[Collected data entries]

(* ===== verification/Config.v ===== *)
(** * Configuring and opening a cache ([feuer-utils/src/config.rs],
    [feuer/src/config.rs], [CacheBuilder] of [feuer/src/cache.rs])

    A builder collects explicit settings; three of them fall back to environment
    variables and then to defaults.  [resolve_config] validates everything before a
    file is touched, and [open_cache] builds the memory tier and, when the disk
    capacity is not zero, opens the disk tier; a panic below it is a panic of the whole.
    The number syntax is the
    [bytesize] crate's: its parser is a parameter.  Metrics registration and the
    sharing of I/O queues are not represented. *)

From stdpp Require Import strings pretty.
From S2P Require Import Prelude Codec Errors Paths Disk BTree Allocation PageFormat Metadata Float64 Retention.
From S2P Require Import Historian EntryIndex Shard Writer DiskCache Recovery Header Admission Uring File BufferPool MemoryStore Lookup.
From S2P Require Import WriteQueue Trace Open Restart Cache FileOpen.

(** ** Numbers from the environment *)

(** An [OsStr]: Unicode text or bytes that are not. *)
Inductive OsStr := Unicode (s : string) | NotUnicode.
Definition to_str (v : OsStr) : option string := match v with Unicode s => Some s | NotUnicode => None end.
Definition Environment : Type := gmap string OsStr.

(** The values of an integer type, [TryFrom<u64>], and its name. *)
Record IntegerType := mkIntegerType { type_name : string; type_max : Z }.
Definition u64_type : IntegerType := mkIntegerType "u64" u64_max.
Definition usize_type : IntegerType := mkIntegerType "usize" u64_max.
Definition try_from (t : IntegerType) (number : Z) : option Z := if number <=? type_max t then Some number else None.

Section numbers.
(** [str::parse::<ByteSize>], then [as_u64]. *)
Context (parse_byte_size : string → option Z).

(** [parse_config_number] *)
Definition parse_config_number (t : IntegerType) (value : OsStr) (minimum : Z) : option Z :=
  s ← to_str value;
  number ← parse_byte_size s;
  if number <? minimum then None else try_from t number.

(** [read_env_number] *)
Definition read_env_number (env : Environment) (t : IntegerType) (name : string) (default minimum : Z) : result string Z :=
  match env !! name with
  | None => Ok default
  | Some value =>
      match parse_config_number t value minimum with
      | Some number => Ok number
      | None => Err (name +:+ " must be a number >= " +:+ pretty minimum +:+ " fitting " +:+ type_name t +:+ " (e.g. 8192 or 8KiB)")
      end
  end.
End numbers.

(** ** The builder *)

(** [CacheBuilder], less the resources it passes on unchanged. *)
Record CacheBuilder := mkCacheBuilder {
  b_directory : string;
  b_file_name : string;
  b_disk_capacity : Z;
  b_memory_capacity : Z;
  b_payload_version : Z;
  b_access_count_half_life : option Z;
  b_history_entry_limit : option Z;
  b_reclaim_sample_size : option Z
}.

(** [Cache::builder] *)
Definition builder : CacheBuilder := mkCacheBuilder "feuer_cache" "data" 0 0 0 None None None.

(** The setters. *)
Definition set_memory_capacity (bytes : Z) (b : CacheBuilder) : CacheBuilder :=
  mkCacheBuilder (b_directory b) (b_file_name b) (b_disk_capacity b) bytes (b_payload_version b) (b_access_count_half_life b) (b_history_entry_limit b) (b_reclaim_sample_size b).
Definition set_disk_capacity (bytes : Z) (b : CacheBuilder) : CacheBuilder :=
  mkCacheBuilder (b_directory b) (b_file_name b) bytes (b_memory_capacity b) (b_payload_version b) (b_access_count_half_life b) (b_history_entry_limit b) (b_reclaim_sample_size b).
Definition set_directory (directory : string) (b : CacheBuilder) : CacheBuilder :=
  mkCacheBuilder directory (b_file_name b) (b_disk_capacity b) (b_memory_capacity b) (b_payload_version b) (b_access_count_half_life b) (b_history_entry_limit b) (b_reclaim_sample_size b).
Definition set_file_name (name : string) (b : CacheBuilder) : CacheBuilder :=
  mkCacheBuilder (b_directory b) name (b_disk_capacity b) (b_memory_capacity b) (b_payload_version b) (b_access_count_half_life b) (b_history_entry_limit b) (b_reclaim_sample_size b).
Definition set_payload_version (version : Z) (b : CacheBuilder) : CacheBuilder :=
  mkCacheBuilder (b_directory b) (b_file_name b) (b_disk_capacity b) (b_memory_capacity b) version (b_access_count_half_life b) (b_history_entry_limit b) (b_reclaim_sample_size b).
Definition set_access_count_half_life (requests : Z) (b : CacheBuilder) : CacheBuilder :=
  mkCacheBuilder (b_directory b) (b_file_name b) (b_disk_capacity b) (b_memory_capacity b) (b_payload_version b) (Some requests) (b_history_entry_limit b) (b_reclaim_sample_size b).
Definition set_history_entry_limit (entries : Z) (b : CacheBuilder) : CacheBuilder :=
  mkCacheBuilder (b_directory b) (b_file_name b) (b_disk_capacity b) (b_memory_capacity b) (b_payload_version b) (b_access_count_half_life b) (Some entries) (b_reclaim_sample_size b).
Definition set_reclaim_sample_size (candidates : Z) (b : CacheBuilder) : CacheBuilder :=
  mkCacheBuilder (b_directory b) (b_file_name b) (b_disk_capacity b) (b_memory_capacity b) (b_payload_version b) (b_access_count_half_life b) (b_history_entry_limit b) (Some candidates).

(** [CacheConfig] and [CacheConfigError] *)
Record CacheConfig := mkCacheConfig {
  directory : string;
  cfg_file_name : string;
  payload_version : Z;
  disk_capacity : Z;
  cfg_memory_capacity : Z;
  access_count_half_life : Z;
  history_entry_limit : Z;
  cfg_reclaim_sample_size : Z
}.
Inductive CacheConfigError :=
  | InvalidFileName | InvalidMemoryCapacity | InvalidReclaimSampleSize | InvalidAccessCountHalfLife | InvalidHistoryEntryLimit.

(** [NonZeroU64::new] *)
Definition non_zero (z : Z) : option Z := if z =? 0 then None else Some z.
Definition ok_or {E A} (e : E) (o : option A) : result E A := match o with Some a => Ok a | None => Err e end.

Section resolve.
Context (parse_byte_size : string → option Z) (env : Environment).

(** [self.setting.map(Ok).unwrap_or_else(|| read_env_number(..)).map_err(|_| e)] *)
Definition setting_or_env (explicit : option Z) (t : IntegerType) (name : string) (default : Z) (e : CacheConfigError) : result CacheConfigError Z :=
  map_err (λ _, e) match explicit with Some v => Ok v | None => read_env_number parse_byte_size env t name default 1 end.

(** [CacheBuilder::resolve_config] *)
Definition resolve_config (b : CacheBuilder) : result CacheConfigError CacheConfig :=
  if b_memory_capacity b =? 0 then Err InvalidMemoryCapacity
  else if bool_decide (file_name (b_file_name b) ≠ Some (b_file_name b)) || contains_char nul (b_file_name b)
          || starts_with ".feuer." (b_file_name b) then Err InvalidFileName
  else
    sample_size ← setting_or_env (b_reclaim_sample_size b) usize_type "FEUER_RECLAIM_SAMPLE_SIZE" (Z.of_nat RECLAIM_SAMPLE_SIZE) InvalidReclaimSampleSize;
    if sample_size =? 0 then Err InvalidReclaimSampleSize
    else
      half_life ← setting_or_env (b_access_count_half_life b) u64_type "FEUER_ACCESS_COUNT_HALF_LIFE" DEFAULT_ACCESS_COUNT_HALF_LIFE InvalidAccessCountHalfLife;
      history_limit ← setting_or_env (b_history_entry_limit b) usize_type "FEUER_HISTORY_ENTRY_LIMIT" DEFAULT_HISTORY_ENTRY_LIMIT InvalidHistoryEntryLimit;
      half_life ← ok_or InvalidAccessCountHalfLife (non_zero half_life);
      history_limit ← ok_or InvalidHistoryEntryLimit (non_zero history_limit);
      Ok (mkCacheConfig (b_directory b) (b_file_name b) (b_payload_version b) (b_disk_capacity b) (b_memory_capacity b)
            half_life history_limit sample_size).
End resolve.

(** ** Opening *)

(** [CacheOpenError] *)
Inductive CacheOpenError := OpenConfig (e : CacheConfigError) | OpenDisk (e : DiskCacheError).

Section open_cache.
Context `{Hasher} `{StorageFile F} `{FxHasher} (parse_byte_size : string → option Z).
(** [DataFile::open_with_io_queues] on a directory and a file name. *)
Context (open_data_file : string → string → Z → outcome (result DataFileError F)).

(** [CacheBuilder::open], for Linux with the disk feature. *)
Definition open_cache (env : Environment) (b : CacheBuilder) (allocations : list bool)
  : outcome (result CacheOpenError (CacheConfig * Cache F)) :=
  match resolve_config parse_byte_size env b with
  | Err e => Done (Err (OpenConfig e))
  | Ok config =>
      memory ← memory_with_metrics (cfg_memory_capacity config);
      let histories := with_half_life (access_count_half_life config) in
      _ ← assert_that (bool_decide (0 < cfg_reclaim_sample_size config));
      if disk_capacity config =? 0 then Done (Ok (config, mkCache memory histories new_front_metrics None 0 None))
      else
        opened ← open_disk_cache (open_data_file (directory config) (cfg_file_name config)) (disk_capacity config)
                   (payload_version config) (Z.to_nat (cfg_reclaim_sample_size config)) allocations;
        match opened with
        | Err e => Done (Err (OpenDisk e))
        | Ok d =>
            let q := mkWriteQueue d [] false [] (mkQueueMetrics (λ _, 0) 0 0 0) in
            Done (Ok (config, mkCache memory histories new_front_metrics (Some (q, no_lookups)) 0 None))
        end
  end.
End open_cache.

(** ** What a valid configuration is *)

Definition builder_ok (b : CacheBuilder) : Prop :=
  is_u64 (b_memory_capacity b) ∧ is_u64 (b_disk_capacity b) ∧ is_u64 (b_payload_version b)
  ∧ (∀ v, b_reclaim_sample_size b = Some v → is_u64 v) ∧ (∀ v, b_access_count_half_life b = Some v → is_u64 v)
  ∧ (∀ v, b_history_entry_limit b = Some v → is_u64 v).

Lemma file_name_test s :
  bool_decide (file_name s ≠ Some s) || contains_char nul s || starts_with ".feuer." s = false ↔ valid_file_name s.
Proof.
  rewrite !orb_false_iff, bool_decide_eq_false. unfold valid_file_name. rewrite <-file_name_self.
  destruct (decide (file_name s = Some s)); naive_solver.
Qed.

Section valid.
Context (parse_byte_size : string → option Z) (env : Environment).

(** The explicit value, else the environment's, else the default; [None] when the
    value that counts is not a positive number of the type. *)
Definition setting_value (explicit : option Z) (t : IntegerType) (name : string) (default : Z) : option Z :=
  match explicit, env !! name with
  | Some v, _ => non_zero v
  | None, Some value => parse_config_number parse_byte_size t value 1
  | None, None => Some default
  end.
Definition sample_size_value (b : CacheBuilder) : option Z :=
  setting_value (b_reclaim_sample_size b) usize_type "FEUER_RECLAIM_SAMPLE_SIZE" 64.
Definition half_life_value (b : CacheBuilder) : option Z :=
  setting_value (b_access_count_half_life b) u64_type "FEUER_ACCESS_COUNT_HALF_LIFE" 262144.
Definition history_limit_value (b : CacheBuilder) : option Z :=
  setting_value (b_history_entry_limit b) usize_type "FEUER_HISTORY_ENTRY_LIMIT" 2000000.

(** A setting that passes both tests is the setting's value; one that fails either has none. *)
Lemma setting_or_env_value explicit t name d e :
  d ≠ 0 →
  match setting_or_env parse_byte_size env explicit t name d e with
  | Ok v => setting_value explicit t name d = non_zero v
  | Err e' => e' = e ∧ setting_value explicit t name d = None
  end.
Proof.
  intros Hd. unfold setting_or_env, setting_value, read_env_number. destruct explicit as [v|]; [done|].
  destruct (env !! name) as [value|]; cbn [map_err].
  - destruct (parse_config_number parse_byte_size t value 1) as [v|] eqn:Hp; cbn [map_err]; [|done].
    unfold non_zero. destruct (Z.eqb_spec v 0) as [->|]; [|done]. exfalso. revert Hp. unfold parse_config_number.
    destruct (to_str value) as [s|]; [|done]. cbn. destruct (parse_byte_size s) as [n|]; [|done]. cbn. unfold try_from.
    destruct (Z.ltb_spec n 1), (Z.leb_spec n (type_max t)); try done. intros [= ->]. lia.
  - unfold non_zero. by rewrite (proj2 (Z.eqb_neq _ _) Hd).
Qed.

What to do
In the records above, find each line with the word "mkIntegerType" and copy it.

Answer for the task
Record IntegerType := mkIntegerType { type_name : string; type_max : Z }.
Definition u64_type : IntegerType := mkIntegerType "u64" u64_max.
Definition usize_type : IntegerType := mkIntegerType "usize" u64_max.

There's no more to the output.